• _TASK ITEM_
In the listing below, locate the line that contains "milliseconds since the" and the line that contains "counts these units;". Restate word for word those two lines and every line between them, and nothing else.

PROVIDED DATA: Begin

(** ** The names a run gives *)

(** X8: the paths a run writes are decided by how many entries are
    filed under each sanitised title: every path written is the plain name
    of a title or one of its suffixes [_1] to [_(n-1)], where [n] entries of
    the array are filed under the title; a run that raises nothing writes
    every one of them. *)
Theorem split_dictionary_names
    (json_loads : str → option value)
    (json_dumps : bool → option nat → value → str)
    (input_file output_dir : str) (w w1 : world) (text : str)
    (entries : list value) :
  os_makedirs output_dir w = inr w1 →
  read_text input_file w1 = inr text →
  json_loads text = Some (VList entries) →
  let r := split_dictionary json_loads json_dumps input_file output_dir w in
  ∃ log,
    written (fst r) = written w ++ log
    ∧ (∀ p, p ∈ map fst log →
         ∃ safe k,
           k < occurrences safe entries
           ∧ p = os_path_join output_dir (spec_filename safe k))
    ∧ (snd r = None →
       ∀ safe k,
         k < occurrences safe entries →
         os_path_join output_dir (spec_filename safe k) ∈ map fst log).
Proof.
  intros Hm Hread Hl r.
  destruct (split_dictionary_log json_loads json_dumps input_file output_dir w)
    as (Hw & Hf & Hr).
  fold r in Hw, Hf, Hr.
  rewrite (run_trace_array _ json_dumps _ _ _ _ _ _ Hm Hread Hl) in Hw, Hf, Hr.
  exists (fst (loop_trace json_dumps output_dir w1 [] entries)).
  split; [exact Hw|]. split.
  - intros p Hp. apply list_elem_of_fmap in Hp as ([q t] & -> & Hin).
    destruct (loop_trace_paths json_dumps _ _ _ _ _ _ Hin)
      as (safe & k & Hk & Hp).
    exists safe, k. split; [|exact Hp]. simpl in Hk. lia.
  - intros Hnone safe k Hk. rewrite Hnone in Hr. symmetry in Hr.
    apply loop_trace_clean in Hr as (-> & _).
    apply spec_writes_paths. exists safe, k. split; [|done].
    rewrite occurrences_nil. simpl. lia.
Qed.

(** The three Apple entries: the path of the index two is written. *)
Lemma split_dictionary_names_witness :
  let w := store_with (sample_dumps false None apples) in
  let r := split_dictionary sample_loads sample_dumps input_path (lit "entries") w in
  (∃ w1, os_makedirs (lit "entries") w = inr w1
         ∧ read_text input_path w1 = inr (sample_dumps false None apples))
  ∧ sample_loads (sample_dumps false None apples) = Some apples
  ∧ snd r = None
  ∧ occurrences (lit "Apple") apple_entries = 3
  ∧ ∃ log, written (fst r) = written w ++ log
      ∧ lit "entries/Apple_2.json" ∈ map fst log.
Proof.
  destruct (sample_store_ready (sample_dumps false None apples))
    as (w1 & Hm & Hread); [vm_compute; reflexivity|].
  assert (Hl : sample_loads (sample_dumps false None apples) = Some apples)
    by (vm_compute; reflexivity).
  assert (Hnone : snd (split_dictionary sample_loads sample_dumps input_path
                         (lit "entries")
                         (store_with (sample_dumps false None apples))) = None)
    by (vm_compute; reflexivity).
  split; [by exists w1|]. split; [exact Hl|]. split; [exact Hnone|].
  split; [reflexivity|].
  destruct (split_dictionary_names sample_loads sample_dumps input_path
              (lit "entries") _ w1 _ _ Hm Hread Hl) as (log & Hw & _ & Hnames).
  exists log. split; [exact Hw|].
  apply (Hnames Hnone (lit "Apple") 2). reflexivity.
Defined.

(** ** Titles that are all different *)

Section Distinct.

Variable json_dumps : bool → option nat → value → str.

Lemma spec_writes_distinct (output_dir : str) (prev l : list value) :
  NoDup (omap filed_title l) →
  (∀ s, s ∈ omap filed_title l → occurrences s prev = 0) →
  spec_writes json_dumps output_dir prev l
  = omap (own_write json_dumps output_dir) l.
Proof.
  revert prev. induction l as [|a l IH]; intros prev Hnd Hocc; [done|].
  cbn [spec_writes]. unfold spec_write, assigned_path.
  change (omap (own_write json_dumps output_dir) (a :: l))
    with (match own_write json_dumps output_dir a with
          | Some x => x :: omap (own_write json_dumps output_dir) l
          | None => omap (own_write json_dumps output_dir) l
          end).
  change (omap filed_title (a :: l))
    with (match filed_title a with
          | Some x => x :: omap filed_title l
          | None => omap filed_title l
          end) in Hnd, Hocc.
  unfold own_write at 1.
  destruct (filed_title a) as [sa|] eqn:Ha.
  - apply NoDup_cons in Hnd as [Hsa Hnd].
    rewrite (Hocc sa) by left. simpl. f_equal.
    apply IH; [done|]. intros s Hs. rewrite occurrences_snoc, Ha.
    rewrite bool_decide_eq_false_2 by (intros [= ->]; done).
    rewrite (Hocc s) by (by right). done.
  - simpl. apply IH; [done|]. intros s Hs. rewrite occurrences_snoc, Ha.
    rewrite bool_decide_eq_false_2 by done. rewrite (Hocc s) by done. done.
Qed.

Lemma own_path_inj (output_dir : str) (e e' : value) (safe safe' : str) :
  filed_title e = Some safe → filed_title e' = Some safe' →
  os_path_join output_dir (safe ++ dot_json)
  = os_path_join output_dir (safe' ++ dot_json) →
  safe = safe'.
Proof.
  intros He He' H.
  apply os_path_join_inj in H.
  - by apply app_inv_tail in H.
  - apply (filed_filename_relative e safe 0 He).
  - apply (filed_filename_relative e' safe' 0 He').
Qed.

Lemma last_write_own_none (output_dir : str) (l : list value) (e : value)
    (safe : str) :
  filed_title e = Some safe → safe ∉ omap filed_title l →
  last_write (omap (own_write json_dumps output_dir) l)
    (os_path_join output_dir (safe ++ dot_json)) = None.
Proof.
  intros He. induction l as [|a l IH]; intros Hnot; [done|].
  change (omap (own_write json_dumps output_dir) (a :: l))
    with (match own_write json_dumps output_dir a with
          | Some x => x :: omap (own_write json_dumps output_dir) l
          | None => omap (own_write json_dumps output_dir) l
          end).
  change (omap filed_title (a :: l))
    with (match filed_title a with
          | Some x => x :: omap filed_title l
          | None => omap filed_title l
          end) in Hnot.
  unfold own_write at 1.
  destruct (filed_title a) as [sa|] eqn:Ha.
  - apply not_elem_of_cons in Hnot as [Hne Hnot].
    simpl. rewrite (IH Hnot).
    rewrite bool_decide_eq_false_2; [done|].
    intros H. apply Hne. symmetry. by eapply own_path_inj.
  - by apply IH.
Qed.
(** *** Reading the level *)

Lemma digit_val_ascii c :
  ascii_digit c = true → digit_val c = Some (Z.of_N c - 48)%Z.
Proof.
  unfold ascii_digit. intros [H1 H2]%andb_true_iff.
  apply N.leb_le in H1, H2. unfold digit_val, decimal_blocks.
  cbn [List.find].
  assert ((48 <=? c)%N && (c <? 48 + 10)%N = true) as ->.
  { apply andb_true_iff. split; [by apply N.leb_le|apply N.ltb_lt; lia]. }
  simpl. f_equal. lia.
Qed.

Lemma ascii_digit_not_space c : ascii_digit c = true → isspace c = false.
Proof.
  unfold ascii_digit. intros [H1 H2]%andb_true_iff.
  apply N.leb_le in H1, H2. unfold isspace.
  repeat match goal with
         | |- context [(?a <=? ?b)%N] => destruct (N.leb_spec a b); try lia
         | |- context [(?a =? ?b)%N] => destruct (N.eqb_spec a b); try lia
         end; done.
Qed.

Lemma units_first_snoc rs d :
  units_first (rs ++ [d])
  = (units_first rs + 10 ^ Z.of_nat (length rs) * (Z.of_N d - 48))%Z.
Proof.
  induction rs as [|r rs IH]; simpl units_first.
  - simpl. lia.
  - rewrite IH. cbn [length]. rewrite Nat2Z.inj_succ, Z.pow_succ_r by lia. lia.
Qed.

Lemma int_digits_plain ds acc b :
  forallb ascii_digit ds = true → ds ≠ [] →
  int_digits ds acc b
  = Some (acc * 10 ^ Z.of_nat (length ds) + units_first (rev ds))%Z.
Proof.
  revert acc b. induction ds as [|d ds IH]; intros acc b Hds Hne; [done|].
  simpl in Hds. apply andb_true_iff in Hds as [Hd Hds].
  cbn [int_digits]. rewrite digit_val_ascii by done.
  destruct ds as [|d' ds].
  - simpl. f_equal. lia.
  - rewrite IH by done. f_equal.
    change (rev (d :: d' :: ds)) with (rev (d' :: ds) ++ [d]).
    rewrite units_first_snoc, length_rev.
    change (length (d :: d' :: ds)) with (S (length (d' :: ds))).
    rewrite Nat2Z.inj_succ, Z.pow_succ_r by lia. lia.
Qed.
(** * milezup-backend: booking conflict detection and reservation lifecycle

    A shallow embedding of the route handlers that decide whether a car may
    be booked and in which state a booking is

      - [POST /api/bookings]            (routes/bookings.js, authenticated)
      - [POST /api/bookings/guest]      (routes/bookings.js, guest)
      - [GET  /api/cars/:id/availability]
      - [PUT  /api/admin/bookings/:id/status]

    together with the Mongoose schema of a booking (bookingSchema), and of
    the routes that read what those handlers wrote

      - [GET  /api/bookings]            (routes/bookings.js, a user's list)
      - [GET  /api/bookings/:id]        (routes/bookings.js)
      - [GET  /api/admin/bookings]      (routes/admin.js, the admin list)
      - [GET  /api/admin/dashboard]     (routes/admin.js).

    Conventions of the embedding.
      - A JavaScript [Date] is its time value, an integer number of
        milliseconds since the epoch ([getTime()]), so [Date := Z]; only
        valid dates are modelled.
      - A price or an amount is a JavaScript number, an IEEE-754 double.
        Every finite double is a whole multiple of 2^-1074, so [Number.t]
        counts these units; a product or a sum is rounded to the nearest
        double, ties to even, and 2^1024 stands for [Infinity].  [NaN] is
        not represented: no route below produces one from a stored price.
        A day count is a whole number well below 2^53 and is kept as an
        integer.
      - Document ids ([ObjectId]) are natural numbers.
      - A collection is the list of its documents in insertion order.
      - A request is the body as the handler sees it once
        [validationResult(req)] has come back empty, so that its dates are
        valid and its two location strings are not empty; the validator
        chain and the [auth]/[admin] middlewares are outside the embedding.
      - Every awaited store call may reject.  Which ones do is given by an
        oracle [Faults]; the [catch] block of each handler turns a rejection
        into the 500 reply, whose [error] field names the call. *)

From Stdlib Require Import ZArith List Ascii String Bool Arith Lia Permutation.
Import ListNotations.
(** * SageMaker example notebooks: a shallow embedding of two notebooks

    The development covers the code cells of
    - [introduction_to_amazon_algorithms/jumpstart_text_classification/
       Amazon_JumpStart_Text_Classification.ipynb] (module [JumpStart]) and
    - [sagemaker-debugger/tensorflow_profiling/
       tf-resnet-profiling-multi-gpu-multi-node.ipynb] (module [Profiling]).

    Python values are modelled by the shapes the notebooks handle, local
    Python errors by an exception type, the notebook kernel's global
    namespace by a function from the notebook's names to optional values,
    and every call that leaves the notebook (SDK constructors and methods,
    attribute reads on SDK objects, file access, printing) by an event that
    an arbitrary handler answers with a value or an exception.  The first
    part of the file holds the definitions, the second part the
    properties. *)

From stdpp Require Import base strings list gmap option.

Local Open Scope string_scope.
Local Open Scope Z_scope.
Local Open Scope list_scope.

(** ** Python values and exceptions *)

(** The scalar values that occur in JSON objects and in the notebooks'
    dictionary literals ([None], [True]/[False], integers, strings). *)
Inductive scalar : Type :=
| SNone
| SBool (b : bool)
| SInt (z : Z)
| SStr (s : string).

PROVIDED DATA: End

• _TASK ANSWER_
        milliseconds since the epoch ([getTime()]), so [Date := Z]; only
        valid dates are modelled.
      - A price or an amount is a JavaScript number, an IEEE-754 double.
        Every finite double is a whole multiple of 2^-1074, so [Number.t]
        counts these units; a product or a sum is rounded to the nearest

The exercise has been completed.